|Finding an Easy Oddity: Ragaman, “And Other Anagrams”|
|Music - Feature Stories|
|Written by Jeff Ignatius|
|Thursday, 22 March 2012 06:31|
My first listens to And Other Anagrams, the full-length debut of the Quad Cities trio Ragaman, brought to mind something Andrew Bird said to me in a 2007 interview: “I don’t know what a bass line is supposed to do.” The context was finding collaborators who didn’t play “stock footage,” who fight pop formulas in the creation of pop music.
Bird and Ragaman share an endearing softness and a natural aversion to subjugating intelligence, and both seem constitutionally incapable of conventional approaches, from instrumentation to style to structure. Ragaman employs the sitar as the lead on “Everyone You Know,” for example, and it’s the perfect essential detail: Taking the traditional rock role of the electric guitar, the instrument is comfortable yet foreign, and its chattiness anchors the song. The break of “Ankle Bells” features what sound like kazoos and trumpets – although I suspect some of that is mouth-mimicry.
Singer/songwriter/guitarist Lars Rehnberg, bassist/engineer Gordon Pickering, and percussionist Leif Rehnberg make up Ragaman – an anagram of “anagram,” a joke referenced in the album’s title. Their style is a pop stew with distinct flavors – jazz, funk, and world music intermingle and take turns dominating. But it’s unified enough by its ambition, its breezy texture, and the vocals and playing of Lars Rehnberg – a former co-worker at the River Cities’ Reader.

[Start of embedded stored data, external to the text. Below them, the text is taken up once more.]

(** What a regular file holds: a well-formed presentation package or
    anything else. *)
Inductive content :=
| Pptx (pres : Document.Presentation)
| Other (data : string).

Inductive node :=
| Dir
| File (c : content).

(** The file system maps the components of an absolute path to the
    node found there; the root itself is always a directory. *)
Definition node_at (fs : gmap (list string) node) (k : list string) : option node :=
  match k with
  | [] => Some Dir
  | _ => fs !! k
  end.

(** The observable world of a handler: the disk and what was printed. *)
Record world :=
  World { fs : gmap (list string) node; stdout : list string }.

(** What the process was started with and reads but never writes:
    working directory, environment variables, [platform.system()],
    the password database behind [~], and the module global
    [_presentations_root_cli] of [ppt_mcp_server.py].
    [os_refuses] is what the operating system denies the process for
    reasons that do not show in the tree of directories and files: for
    a directory that it will not create or let the process pass (a
    component of more than 255 bytes, an embedded NUL, a missing
    permission, a read-only file system) it gives the exception that
    [os.mkdir] raises there. *)
Record process :=
  { cwd : string;
    environ : gmap string string;
    platform_system : string;
    pw_dir_uid : option string;
    pw_dir_name : string -> option string;
    os_refuses : list string -> option exn;
    _presentations_root_cli : option string }.

(** Computations that read and write the world and may raise. *)
Definition M (A : Type) : Type := world -> result A * world.

Definition ret {A} (a : A) : M A := fun w => (Ok a, w).
Definition raise {A} (e : exn) : M A := fun w => (Raise e, w).
Definition bind {A B} (m : M A) (k : A -> M B) : M B :=
  fun w => match m w with
           | (Ok a, w') => k a w'
           | (Raise e, w') => (Raise e, w')
           end.

(** [try: m  except Exception as e: h e] *)
Definition try_except {A} (m : M A) (h : exn -> M A) : M A :=
  fun w => match m w with
           | (Ok a, w') => (Ok a, w')
           | (Raise e, w') => h e w'
           end.

Definition get_fs : M (gmap (list string) node) := fun w => (Ok (fs w), w).
Definition put_fs (f : gmap (list string) node) : M unit :=
  fun w => (Ok tt, World f (stdout w)).

(** [print(line)] *)
Definition print (line : string) : M unit :=
  fun w => (Ok tt, World (fs w) (stdout w ++ [line])).

(** [os.path.exists(path)] and [os.path.isdir(path)].  The path is
    looked up lexically, at [PosixPath.key].  On a disk where every node
    lies in a directory this is the kernel's answer for the absolute,
    normalised paths that the handlers test after resolution, and
    [isdir] is the kernel's answer for every non-empty path without
    [..].  The kernel looks every component up in the directory reached:
    it finds nothing behind a missing directory or a regular file, and
    nothing at the empty path. *)
Definition exists_ (p : process) (path : string) : M bool :=
  fun w => (Ok (bool_decide (is_Some (node_at (fs w) (PosixPath.key (cwd p) path)))), w).

Definition isdir (p : process) (path : string) : M bool :=
  fun w => (Ok (match node_at (fs w) (PosixPath.key (cwd p) path) with
                | Some Dir => true
                | _ => false
                end), w).

Definition errno_msg (what : string) (path : string) : string :=
  what +:+ ": " +:+ PyStr.repr path.

(** The descent of [os.makedirs(name, exist_ok=True)]: [done] is the
    directory reached so far, [todo] the components still to enter.
    Where the operating system refuses the next component, its
    exception is raised.  Otherwise a missing component is created; an
    existing directory is entered; a regular file in the way is
    [FileExistsError] when it is the last component, and
    [NotADirectoryError] when more follow, raised by the [mkdir] of the
    component below it.  Directories created before a failure stay. *)
Fixpoint mkdir_p (refuses : list string -> option exn) (name : string)
         (done todo : list string) (f : gmap (list string) node)
  : result unit * gmap (list string) node :=
  match todo with
  | [] => (Ok tt, f)
  | c :: rest =>
      let here := done ++ [c] in
      match refuses here with
      | Some e => (Raise e, f)
      | None =>
          match f !! here with
          | None => mkdir_p refuses name here rest (<[here := Dir]> f)
          | Some Dir => mkdir_p refuses name here rest f
          | Some (File _) =>
              match rest with
              | [] => (Raise (Exn FileExistsError
                                  (errno_msg "[Errno 17] File exists" name)), f)
              | next :: _ =>
                  (Raise (Exn NotADirectoryError
                              (errno_msg "[Errno 20] Not a directory"
                                         ("/" +:+ PyStr.join "/" (here ++ [next])))),
                   f)
              end
          end
      end
  end.

(** [os.makedirs(name, exist_ok=True)] *)
Definition makedirs (p : process) (name : string) : M unit :=
  fun w =>
    let '(r, f') :=
      mkdir_p (os_refuses p) name [] (PosixPath.key (cwd p) name) (fs w) in
    (r, World f' (stdout w)).

(** Split [s] before its first [sep]: [(s[:i], s[i:])] with
    [i = s.find(sep)], or [(s, "")] when there is none. *)
Fixpoint break_at (sep : ascii) (s : string) : string * string :=
  match s with
  | EmptyString => (EmptyString, EmptyString)
  | String c s' =>
      if Ascii.eqb c sep then (EmptyString, s)
      else let '(a, b) := break_at sep s' in (String c a, b)
  end.

(** [os.path.expanduser(path)]: [~] is the value of [HOME], or the
    password-database home of the current user when [HOME] is unset;
    [~name] is the home of [name]; an unknown user leaves the path as
    it is. *)
Definition expanduser (p : process) (path : string) : string :=
  match path with
  | String "~"%char rest =>
      let '(name, suffix) := break_at PosixPath.sep rest in
      let userhome :=
        if PyStr.truthy name then pw_dir_name p name
        else match environ p !! "HOME" with
             | Some h => Some h
             | None => pw_dir_uid p
             end in
      match userhome with
      | None => path
      | Some h =>
          let r := PyStr.rstrip "/" h +:+ suffix in
          if PyStr.truthy r then r else "/"
      end
  | _ => path
  end.

End OS.

Global Instance M_ret : MRet OS.M := @OS.ret.
Global Instance M_bind : MBind OS.M := fun A B k m => OS.bind m k.

(** [x <- m ;; k] runs [m] first, so that [k] is read with the type of [x]
    known; [m ;; k] is the library's sequencing. *)
Declare Scope os_scope.
Notation "x <- m ;; k" := (OS.bind m (fun x => k))
  (at level 100, m at next level, k at level 200, right associativity) : os_scope.
Notation "' pat <- m ;; k" := (OS.bind m (fun x => match x with pat => k end))
  (at level 20, pat pattern, m at level 99, k at level 200,
   only parsing) : os_scope.
Local Open Scope os_scope.

(* ===================================================================== *)
(** ** The document library ([utils], imported as [ppt_utils])            *)
(* ===================================================================== *)

Module PptUtils.
Import OS Document.

(** Modelled from the spec: [ppt_utils.open_presentation] is not among
    the sources; section 6 gives the surface [open(path) -> Document].
    Opening succeeds exactly on a regular file that holds a
    presentation package and raises otherwise. *)
Definition open_presentation (p : process) (path : string) : M Presentation :=
  fun w =>
    match node_at (fs w) (PosixPath.key (cwd p) path) with
    | Some (File (Pptx pres)) => (Ok pres, w)
    | _ => (Raise (Exn PackageNotFoundError
                       ("Package not found at " +:+ PyStr.repr path)), w)
    end.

The charms of each song are different. Opening track “Verisimilitude” starts with classical-style guitar that blooms into something tropical, and the singing soars transcendently. (At other points on the album, however, the vocals seem nearly trapped by the words.) The bass, electric, and acoustic guitars of “Just a Minute” are separately purposeful and expressive.
The conversational lyrics on “I Do” adroitly switch gears – the dialogue is initially internal but then addresses a lost lover – and Lars Rehnberg nails the tone while navigating a minefield of tricky lines: “She gently asked me ‘Why, why do you love her’ / I’m giggling, thinking something like ‘Why do you breathe?’” The closing instrumental “Crux” is a solo classical-guitar composition that serves as a digestif.

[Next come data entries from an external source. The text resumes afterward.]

(** On a store whose open record is the last one, [update_model] rewrites
    that record only: its end becomes the date under the cursor and its
    break is kept.  When that date is more than 365.25 days from
    [trained_date] the models are refitted on the fit bands, the start
    becomes the date at [start] and [trained_date] the date under the
    cursor; otherwise the start, the coefficients, the RMSEs, the models
    and [trained_date] are as before. *)
Theorem update_model_effect (L : numlib) (s s' : yatsm) :
  (record s < length (heap s))%nat ->
  n_record s = len (the_record s) - 1 ->
  update_model L s = Ok s' ->
  exists d init r r',
    getitem2 (X s) (here s) 1 = Ok d /\
    the_record s = init ++ [r] /\ the_record s' = init ++ [r'] /\
    seg_end r' = to_i4 d /\ seg_break r' = seg_break r /\
    if fgt (fabs (fsub d (trained_date s))) ndays then
      (exists d0, getitem2 (X s) (start s) 1 = Ok d0 /\ seg_start r' = to_i4 d0) /\
      fit_models L s (X s) (Y s) (fit_indices (cfg s)) = Ok (models s') /\
      trained_date s' = d
    else
      seg_start r' = seg_start r /\ seg_coef r' = seg_coef r /\
      seg_rmse r' = seg_rmse r /\
      models s' = models s /\ trained_date s' = trained_date s.
Proof.
  intros Hv Hn H.
  destruct (update_model_cases L s s' Hv Hn H)
    as (d & init & r & r' & Hd & Hi & Hi' & _ & _
        & [(G & -> & Hm & Ht)|(G & d0 & Hd0 & Hf & Hs & Ht)]);
    exists d, init, r; eexists; (split; [exact Hd|]); (split; [exact Hi|]);
    (split; [exact Hi'|]); rewrite G.
  - simpl. repeat split; assumption.
  - apply store_models_dates in Hs. simpl in Hs. destruct Hs as (S1 & S2 & S3).
    split; [exact S2|]. split; [exact S3|]. split; [eauto|]. auto.
Qed.

Lemma update_model_effect_witness :
  let s := example_at 5 in
  let s' := value_of (update_model reference_lib s) in
  (record s < length (heap s))%nat /\
  n_record s = len (the_record s) - 1 /\
  update_model reference_lib s = Ok s' /\
  exists d init r r',
    getitem2 (X s) (here s) 1 = Ok d /\
    the_record s = init ++ [r] /\ the_record s' = init ++ [r'] /\
    seg_end r' = to_i4 d /\ seg_break r' = seg_break r /\
    if fgt (fabs (fsub d (trained_date s))) ndays then
      (exists d0, getitem2 (X s) (start s) 1 = Ok d0 /\ seg_start r' = to_i4 d0) /\
      fit_models reference_lib s (X s) (Y s) (fit_indices (cfg s)) = Ok (models s') /\
      trained_date s' = d
    else
      seg_start r' = seg_start r /\ seg_coef r' = seg_coef r /\
      seg_rmse r' = seg_rmse r /\
      models s' = models s /\ trained_date s' = trained_date s.
Proof.
  intros s s'.
  assert (H1 : (record s < length (heap s))%nat) by (vm_compute; lia).
  assert (H2 : n_record s = len (the_record s) - 1) by (vm_compute; reflexivity).
  assert (H3 : update_model reference_lib s = Ok s') by (vm_compute; reflexivity).
  split; [exact H1|]. split; [exact H2|]. split; [exact H3|].
  exact (update_model_effect reference_lib s s' H1 H2 H3).
Defined.

Example update_model_within_a_year :
  let s := example_at 6 in
  let s' := value_of (update_model reference_lib s) in
  update_model reference_lib s = Ok s' /\
  map (fun r => (seg_start r, seg_end r)) (the_record s) = [(730000, 730500)] /\
  map (fun r => (seg_start r, seg_end r)) (the_record s') = [(730000, 730600)] /\
  models s' = models s /\ trained_date s' = of_int 730500.
Proof. vm_compute. repeat split; reflexivity. Qed.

But despite its varied styles, the album as a whole feels homogeneous. The songs are largely leisurely and gentle, and while that works for the individual tracks, the mood wears thin after a while.

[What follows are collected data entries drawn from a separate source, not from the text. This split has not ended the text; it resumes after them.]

Lemma checkout_keyed (env : Env) (payload : CheckoutIn.t) (db : Database) :
  Forall keyed (db_order db) → Forall keyed (db_order (checkout env payload db).2).
Proof.
  intros Hall. rewrite checkout_eq.
  destruct (ObjectId_of_str _) as [k|] eqn:Hk; [|done].
  destruct (db_product db !! k) as [p|]; [|done].
  cbn zeta. destruct (print env _); cbn;
    (apply Forall_app; split; [done|]);
    apply Forall_singleton; by apply keyed_order_of.
Qed.

Lemma reachable_keyed (db : Database) : reachable db → Forall keyed (db_order db).
Proof.
  induction 1 as [products | db db' _ IH Hstep]; [apply Forall_nil_2|].
  destruct Hstep as [env payload db r db' H | tok db r db' H | products db].
  - pose proof (checkout_keyed env payload db IH) as Hc. by rewrite H in Hc.
  - pose proof (download_store tok db) as Hs. rewrite H in Hs. cbn in Hs. by subst.
  - exact IH.
Qed.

When Ragaman tries to mix things up, the results are ... well, mixed. “Go Go Go” tries to rock out with jarring percussion and distorted guitar, but it’s strained.
And as a singer, Lars Rehnberg here doesn’t muster enough dynamic range – even in songs that require it. On “Go Go Go,” the casually mild vocals simply don’t match the aggression of the music or the sometimes-sharp wordplay: “His tongue is a hot straight razor / His stomach is a pot of coffee.” On “I Do,” the force of the words “God damn” doesn’t register in the singing.
That seems symptomatic of a larger ill. While the compositions and instrumental performances are rigorous and keen, collectively they lean toward somnolence. Often, And Other Anagrams seems to be missing something ineffable – an energy or conviction or drive.
I wouldn’t trade the band’s mellowness and delicacy, but the last two minutes of “Palace of Pele” show how all those elements can work together. The song to that point is mostly distinguished by the ska stroke, but it takes a U-turn at the four-minute mark. The tempo accelerates, Lars Rehnberg sings in Hawaiian – with punctuating “Hey!”s – and the climax is (relatively) frenetic. It’s a lively, emotional passage that marries the band’s inherent warmth and sparkling technique with heart and verve.
“Soluna” also points in that direction, with its strong guitar hook, yearning electric cello (by Sam Rae), a notably darker vibe, and its building and collapsing tension. Like the best of Andrew Bird, it finds an easy oddity – instantly winning and enchanting, and only weird on reflection.
Ragaman will perform a CD-release show on Saturday, March 24, at the Redstone Room (129 Main Street in Davenport). Sam Rae opens, and the show starts at 9 p.m. Admission is $5.